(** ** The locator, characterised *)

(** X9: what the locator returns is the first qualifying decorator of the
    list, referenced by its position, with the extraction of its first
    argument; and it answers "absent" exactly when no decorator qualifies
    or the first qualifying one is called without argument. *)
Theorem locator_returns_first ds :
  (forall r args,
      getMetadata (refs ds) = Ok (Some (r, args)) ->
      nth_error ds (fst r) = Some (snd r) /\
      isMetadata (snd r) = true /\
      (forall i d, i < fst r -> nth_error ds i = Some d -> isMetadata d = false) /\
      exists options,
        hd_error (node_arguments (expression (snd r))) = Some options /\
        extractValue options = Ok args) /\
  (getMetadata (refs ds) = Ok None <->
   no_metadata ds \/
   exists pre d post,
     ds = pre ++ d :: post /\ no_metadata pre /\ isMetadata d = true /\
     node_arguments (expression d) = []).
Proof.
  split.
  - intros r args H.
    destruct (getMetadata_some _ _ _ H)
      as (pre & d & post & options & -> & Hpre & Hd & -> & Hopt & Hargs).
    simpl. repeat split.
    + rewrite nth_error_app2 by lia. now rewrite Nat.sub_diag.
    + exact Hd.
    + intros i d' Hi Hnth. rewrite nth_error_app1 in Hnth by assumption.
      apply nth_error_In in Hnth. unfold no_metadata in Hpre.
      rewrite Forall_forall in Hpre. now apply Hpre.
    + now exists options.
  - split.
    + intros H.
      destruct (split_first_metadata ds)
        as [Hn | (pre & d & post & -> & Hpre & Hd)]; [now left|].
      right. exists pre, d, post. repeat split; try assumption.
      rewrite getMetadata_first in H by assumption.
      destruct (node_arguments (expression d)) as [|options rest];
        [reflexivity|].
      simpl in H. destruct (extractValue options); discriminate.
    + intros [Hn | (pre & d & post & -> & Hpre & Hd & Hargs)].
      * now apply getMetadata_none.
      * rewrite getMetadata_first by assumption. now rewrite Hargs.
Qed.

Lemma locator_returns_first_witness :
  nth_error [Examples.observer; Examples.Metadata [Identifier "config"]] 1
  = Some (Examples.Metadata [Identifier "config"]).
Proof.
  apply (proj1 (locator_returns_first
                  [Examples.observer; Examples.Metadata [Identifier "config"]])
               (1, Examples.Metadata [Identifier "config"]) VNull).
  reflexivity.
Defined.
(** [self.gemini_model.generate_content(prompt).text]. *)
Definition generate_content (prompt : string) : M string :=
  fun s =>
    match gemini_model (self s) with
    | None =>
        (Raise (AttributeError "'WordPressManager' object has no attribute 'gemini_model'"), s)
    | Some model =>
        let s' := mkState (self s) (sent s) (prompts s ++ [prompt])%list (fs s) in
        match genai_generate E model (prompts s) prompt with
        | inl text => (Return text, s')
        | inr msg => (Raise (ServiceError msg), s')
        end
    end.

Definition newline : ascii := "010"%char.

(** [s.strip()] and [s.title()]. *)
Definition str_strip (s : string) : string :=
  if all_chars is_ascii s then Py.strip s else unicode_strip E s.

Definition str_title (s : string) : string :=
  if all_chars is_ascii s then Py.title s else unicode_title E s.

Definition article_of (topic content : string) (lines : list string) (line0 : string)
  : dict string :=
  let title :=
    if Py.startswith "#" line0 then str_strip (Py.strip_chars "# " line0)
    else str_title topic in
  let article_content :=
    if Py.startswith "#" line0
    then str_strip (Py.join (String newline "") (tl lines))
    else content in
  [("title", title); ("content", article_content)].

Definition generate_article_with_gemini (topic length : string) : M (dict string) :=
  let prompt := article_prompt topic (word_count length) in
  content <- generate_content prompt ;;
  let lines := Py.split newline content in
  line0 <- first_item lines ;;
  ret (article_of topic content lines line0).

____

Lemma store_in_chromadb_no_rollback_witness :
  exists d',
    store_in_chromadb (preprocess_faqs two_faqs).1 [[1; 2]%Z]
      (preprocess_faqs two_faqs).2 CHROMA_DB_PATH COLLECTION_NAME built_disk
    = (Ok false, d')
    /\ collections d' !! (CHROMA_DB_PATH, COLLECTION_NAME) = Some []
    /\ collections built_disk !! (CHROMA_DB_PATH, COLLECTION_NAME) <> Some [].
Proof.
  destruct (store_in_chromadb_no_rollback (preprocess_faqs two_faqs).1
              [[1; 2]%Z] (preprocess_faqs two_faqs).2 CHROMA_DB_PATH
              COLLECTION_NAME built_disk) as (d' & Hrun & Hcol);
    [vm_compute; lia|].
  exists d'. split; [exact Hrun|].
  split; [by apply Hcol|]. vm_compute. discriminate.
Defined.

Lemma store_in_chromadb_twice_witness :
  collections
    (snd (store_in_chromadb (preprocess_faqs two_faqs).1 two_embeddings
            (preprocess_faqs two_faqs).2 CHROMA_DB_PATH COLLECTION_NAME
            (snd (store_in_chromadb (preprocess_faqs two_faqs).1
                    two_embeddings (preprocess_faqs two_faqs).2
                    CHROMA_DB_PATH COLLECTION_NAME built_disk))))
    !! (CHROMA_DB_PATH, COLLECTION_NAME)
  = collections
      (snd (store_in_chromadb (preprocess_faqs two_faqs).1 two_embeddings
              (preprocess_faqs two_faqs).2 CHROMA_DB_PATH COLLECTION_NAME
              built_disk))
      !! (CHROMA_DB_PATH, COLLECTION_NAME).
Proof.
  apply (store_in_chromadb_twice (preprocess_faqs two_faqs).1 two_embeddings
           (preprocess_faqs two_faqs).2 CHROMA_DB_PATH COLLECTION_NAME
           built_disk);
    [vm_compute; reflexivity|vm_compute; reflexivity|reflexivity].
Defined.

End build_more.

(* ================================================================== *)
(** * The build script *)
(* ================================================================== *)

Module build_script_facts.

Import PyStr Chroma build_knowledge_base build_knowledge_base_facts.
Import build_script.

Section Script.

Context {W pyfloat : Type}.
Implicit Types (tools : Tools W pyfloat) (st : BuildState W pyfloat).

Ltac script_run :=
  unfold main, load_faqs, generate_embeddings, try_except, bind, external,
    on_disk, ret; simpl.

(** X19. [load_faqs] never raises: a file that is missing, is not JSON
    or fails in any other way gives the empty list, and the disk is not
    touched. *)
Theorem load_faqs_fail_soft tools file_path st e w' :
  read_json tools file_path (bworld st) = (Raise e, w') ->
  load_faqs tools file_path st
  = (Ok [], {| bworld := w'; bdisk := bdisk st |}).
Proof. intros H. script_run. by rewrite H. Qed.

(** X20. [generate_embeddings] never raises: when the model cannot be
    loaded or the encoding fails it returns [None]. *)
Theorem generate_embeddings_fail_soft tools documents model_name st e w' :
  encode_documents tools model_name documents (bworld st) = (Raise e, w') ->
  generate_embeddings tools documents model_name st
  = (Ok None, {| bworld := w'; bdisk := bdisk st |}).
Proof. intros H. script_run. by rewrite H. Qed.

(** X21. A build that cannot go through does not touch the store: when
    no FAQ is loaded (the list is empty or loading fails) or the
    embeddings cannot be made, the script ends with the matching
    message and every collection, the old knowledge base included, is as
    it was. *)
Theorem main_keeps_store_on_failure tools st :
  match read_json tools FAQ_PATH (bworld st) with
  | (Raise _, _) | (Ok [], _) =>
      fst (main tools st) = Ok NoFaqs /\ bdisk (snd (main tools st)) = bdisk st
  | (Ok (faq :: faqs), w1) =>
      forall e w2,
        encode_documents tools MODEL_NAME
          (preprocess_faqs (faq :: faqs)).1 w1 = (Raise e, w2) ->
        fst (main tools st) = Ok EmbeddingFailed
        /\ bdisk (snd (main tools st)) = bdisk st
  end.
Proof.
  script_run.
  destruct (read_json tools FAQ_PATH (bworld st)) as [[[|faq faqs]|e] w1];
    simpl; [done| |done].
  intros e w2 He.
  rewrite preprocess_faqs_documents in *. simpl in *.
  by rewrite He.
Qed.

____

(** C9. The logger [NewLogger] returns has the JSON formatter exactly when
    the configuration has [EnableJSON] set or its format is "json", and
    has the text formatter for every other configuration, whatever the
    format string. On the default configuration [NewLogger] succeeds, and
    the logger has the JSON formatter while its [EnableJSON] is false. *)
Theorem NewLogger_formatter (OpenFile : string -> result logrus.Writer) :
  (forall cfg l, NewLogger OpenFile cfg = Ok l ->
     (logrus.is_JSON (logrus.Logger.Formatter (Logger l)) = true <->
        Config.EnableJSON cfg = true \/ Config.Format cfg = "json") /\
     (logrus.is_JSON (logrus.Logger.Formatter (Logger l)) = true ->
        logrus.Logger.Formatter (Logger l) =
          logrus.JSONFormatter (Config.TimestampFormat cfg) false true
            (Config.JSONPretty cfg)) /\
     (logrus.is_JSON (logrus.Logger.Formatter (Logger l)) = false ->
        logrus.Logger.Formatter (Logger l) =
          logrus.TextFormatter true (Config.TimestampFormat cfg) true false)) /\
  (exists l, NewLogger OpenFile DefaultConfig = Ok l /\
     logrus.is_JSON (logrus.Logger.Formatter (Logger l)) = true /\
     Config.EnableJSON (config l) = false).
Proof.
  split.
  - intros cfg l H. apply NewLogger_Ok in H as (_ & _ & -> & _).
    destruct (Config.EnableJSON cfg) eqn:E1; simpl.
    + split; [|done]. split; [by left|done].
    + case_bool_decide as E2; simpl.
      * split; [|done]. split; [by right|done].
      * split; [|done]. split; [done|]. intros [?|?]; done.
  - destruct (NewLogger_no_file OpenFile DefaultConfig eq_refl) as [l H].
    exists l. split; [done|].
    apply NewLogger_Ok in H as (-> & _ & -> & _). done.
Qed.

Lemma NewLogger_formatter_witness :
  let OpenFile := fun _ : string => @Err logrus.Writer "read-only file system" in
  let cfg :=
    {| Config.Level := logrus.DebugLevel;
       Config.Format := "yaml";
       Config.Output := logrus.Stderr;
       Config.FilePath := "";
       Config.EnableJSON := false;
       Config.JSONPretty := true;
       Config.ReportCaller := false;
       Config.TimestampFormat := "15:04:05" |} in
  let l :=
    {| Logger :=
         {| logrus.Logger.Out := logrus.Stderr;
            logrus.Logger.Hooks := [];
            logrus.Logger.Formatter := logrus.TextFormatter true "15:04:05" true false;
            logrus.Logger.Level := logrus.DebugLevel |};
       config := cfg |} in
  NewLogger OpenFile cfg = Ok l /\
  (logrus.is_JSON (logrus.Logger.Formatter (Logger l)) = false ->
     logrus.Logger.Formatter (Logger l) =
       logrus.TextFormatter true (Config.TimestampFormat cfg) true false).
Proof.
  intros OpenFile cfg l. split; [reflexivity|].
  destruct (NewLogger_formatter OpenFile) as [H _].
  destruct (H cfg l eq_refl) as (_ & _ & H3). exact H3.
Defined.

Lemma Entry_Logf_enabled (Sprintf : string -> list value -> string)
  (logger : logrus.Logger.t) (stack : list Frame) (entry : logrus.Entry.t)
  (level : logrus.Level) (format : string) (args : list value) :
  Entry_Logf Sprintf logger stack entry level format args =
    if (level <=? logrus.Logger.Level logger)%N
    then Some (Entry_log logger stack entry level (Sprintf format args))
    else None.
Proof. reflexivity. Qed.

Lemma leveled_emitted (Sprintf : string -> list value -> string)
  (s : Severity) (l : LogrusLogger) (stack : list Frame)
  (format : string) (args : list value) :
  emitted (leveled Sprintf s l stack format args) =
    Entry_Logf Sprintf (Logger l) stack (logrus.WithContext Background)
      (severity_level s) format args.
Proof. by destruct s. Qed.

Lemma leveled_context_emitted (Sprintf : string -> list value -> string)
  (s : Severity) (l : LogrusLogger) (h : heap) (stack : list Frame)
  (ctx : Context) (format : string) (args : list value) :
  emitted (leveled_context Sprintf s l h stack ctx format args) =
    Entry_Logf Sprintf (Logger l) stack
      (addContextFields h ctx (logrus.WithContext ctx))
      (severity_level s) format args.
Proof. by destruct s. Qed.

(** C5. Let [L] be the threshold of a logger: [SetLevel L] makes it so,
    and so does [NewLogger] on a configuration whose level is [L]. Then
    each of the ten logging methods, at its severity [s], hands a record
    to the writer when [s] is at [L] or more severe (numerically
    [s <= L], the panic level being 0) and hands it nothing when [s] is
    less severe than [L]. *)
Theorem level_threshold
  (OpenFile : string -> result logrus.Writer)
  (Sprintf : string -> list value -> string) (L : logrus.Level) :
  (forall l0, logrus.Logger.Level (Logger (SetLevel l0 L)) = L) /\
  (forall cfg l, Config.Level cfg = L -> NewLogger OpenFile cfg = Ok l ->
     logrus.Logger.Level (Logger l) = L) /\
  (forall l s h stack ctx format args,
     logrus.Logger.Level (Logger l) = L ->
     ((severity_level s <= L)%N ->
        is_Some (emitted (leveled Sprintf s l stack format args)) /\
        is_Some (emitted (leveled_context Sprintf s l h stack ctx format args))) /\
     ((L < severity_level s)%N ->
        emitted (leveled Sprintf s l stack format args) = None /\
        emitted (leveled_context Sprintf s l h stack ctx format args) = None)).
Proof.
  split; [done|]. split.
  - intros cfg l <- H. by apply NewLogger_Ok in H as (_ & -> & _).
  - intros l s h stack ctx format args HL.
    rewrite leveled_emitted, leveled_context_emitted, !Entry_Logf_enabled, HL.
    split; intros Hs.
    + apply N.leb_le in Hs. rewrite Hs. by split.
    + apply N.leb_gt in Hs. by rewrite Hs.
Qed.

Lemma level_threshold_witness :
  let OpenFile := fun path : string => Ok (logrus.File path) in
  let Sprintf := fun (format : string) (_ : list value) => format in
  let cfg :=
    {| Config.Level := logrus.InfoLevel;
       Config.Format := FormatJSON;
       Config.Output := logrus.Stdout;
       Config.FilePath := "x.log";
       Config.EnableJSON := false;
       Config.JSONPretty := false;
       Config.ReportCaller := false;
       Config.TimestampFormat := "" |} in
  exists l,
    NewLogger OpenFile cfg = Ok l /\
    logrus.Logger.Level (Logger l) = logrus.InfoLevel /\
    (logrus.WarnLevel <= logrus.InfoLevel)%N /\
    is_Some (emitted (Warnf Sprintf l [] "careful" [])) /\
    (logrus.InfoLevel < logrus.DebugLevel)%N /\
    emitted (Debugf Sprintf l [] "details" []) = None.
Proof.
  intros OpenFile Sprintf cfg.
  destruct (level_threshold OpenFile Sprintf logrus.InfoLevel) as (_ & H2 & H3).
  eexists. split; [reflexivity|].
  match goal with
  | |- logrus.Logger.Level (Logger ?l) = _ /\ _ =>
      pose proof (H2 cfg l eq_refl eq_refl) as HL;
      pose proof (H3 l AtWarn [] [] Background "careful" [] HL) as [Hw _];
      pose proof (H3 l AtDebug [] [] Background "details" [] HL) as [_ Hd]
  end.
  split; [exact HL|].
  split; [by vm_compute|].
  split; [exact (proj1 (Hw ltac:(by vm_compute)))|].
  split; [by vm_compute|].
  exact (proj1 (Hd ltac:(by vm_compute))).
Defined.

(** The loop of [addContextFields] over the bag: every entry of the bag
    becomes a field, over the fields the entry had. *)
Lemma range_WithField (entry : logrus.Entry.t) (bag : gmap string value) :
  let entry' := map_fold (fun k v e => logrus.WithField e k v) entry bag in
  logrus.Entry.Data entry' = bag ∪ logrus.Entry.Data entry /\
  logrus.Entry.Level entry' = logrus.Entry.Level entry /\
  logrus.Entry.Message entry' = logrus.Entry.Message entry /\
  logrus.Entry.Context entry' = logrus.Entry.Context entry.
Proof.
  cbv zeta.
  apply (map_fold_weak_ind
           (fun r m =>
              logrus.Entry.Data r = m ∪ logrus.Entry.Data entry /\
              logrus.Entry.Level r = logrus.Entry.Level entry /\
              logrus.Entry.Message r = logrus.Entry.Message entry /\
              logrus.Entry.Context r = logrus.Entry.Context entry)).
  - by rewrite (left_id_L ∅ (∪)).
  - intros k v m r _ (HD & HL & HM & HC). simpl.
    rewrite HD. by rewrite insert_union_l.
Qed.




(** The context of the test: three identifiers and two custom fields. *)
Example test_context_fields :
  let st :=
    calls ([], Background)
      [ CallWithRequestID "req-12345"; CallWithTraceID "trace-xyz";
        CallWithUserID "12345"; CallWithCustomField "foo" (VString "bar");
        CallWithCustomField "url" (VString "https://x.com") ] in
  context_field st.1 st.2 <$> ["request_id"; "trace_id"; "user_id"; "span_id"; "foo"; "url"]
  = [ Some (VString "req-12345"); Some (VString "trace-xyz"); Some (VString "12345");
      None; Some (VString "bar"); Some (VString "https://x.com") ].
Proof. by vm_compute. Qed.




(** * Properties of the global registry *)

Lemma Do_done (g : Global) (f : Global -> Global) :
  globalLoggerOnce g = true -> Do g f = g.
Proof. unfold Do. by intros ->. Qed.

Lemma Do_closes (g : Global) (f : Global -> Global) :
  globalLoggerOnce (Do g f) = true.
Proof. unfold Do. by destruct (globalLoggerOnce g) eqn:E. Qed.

____

Lines in the records above that carry the word "Hcol" are to be located and copied.

### WRITTEN ANSWER
              COLLECTION_NAME built_disk) as (d' & Hrun & Hcol);
  split; [by apply Hcol|]. vm_compute. discriminate.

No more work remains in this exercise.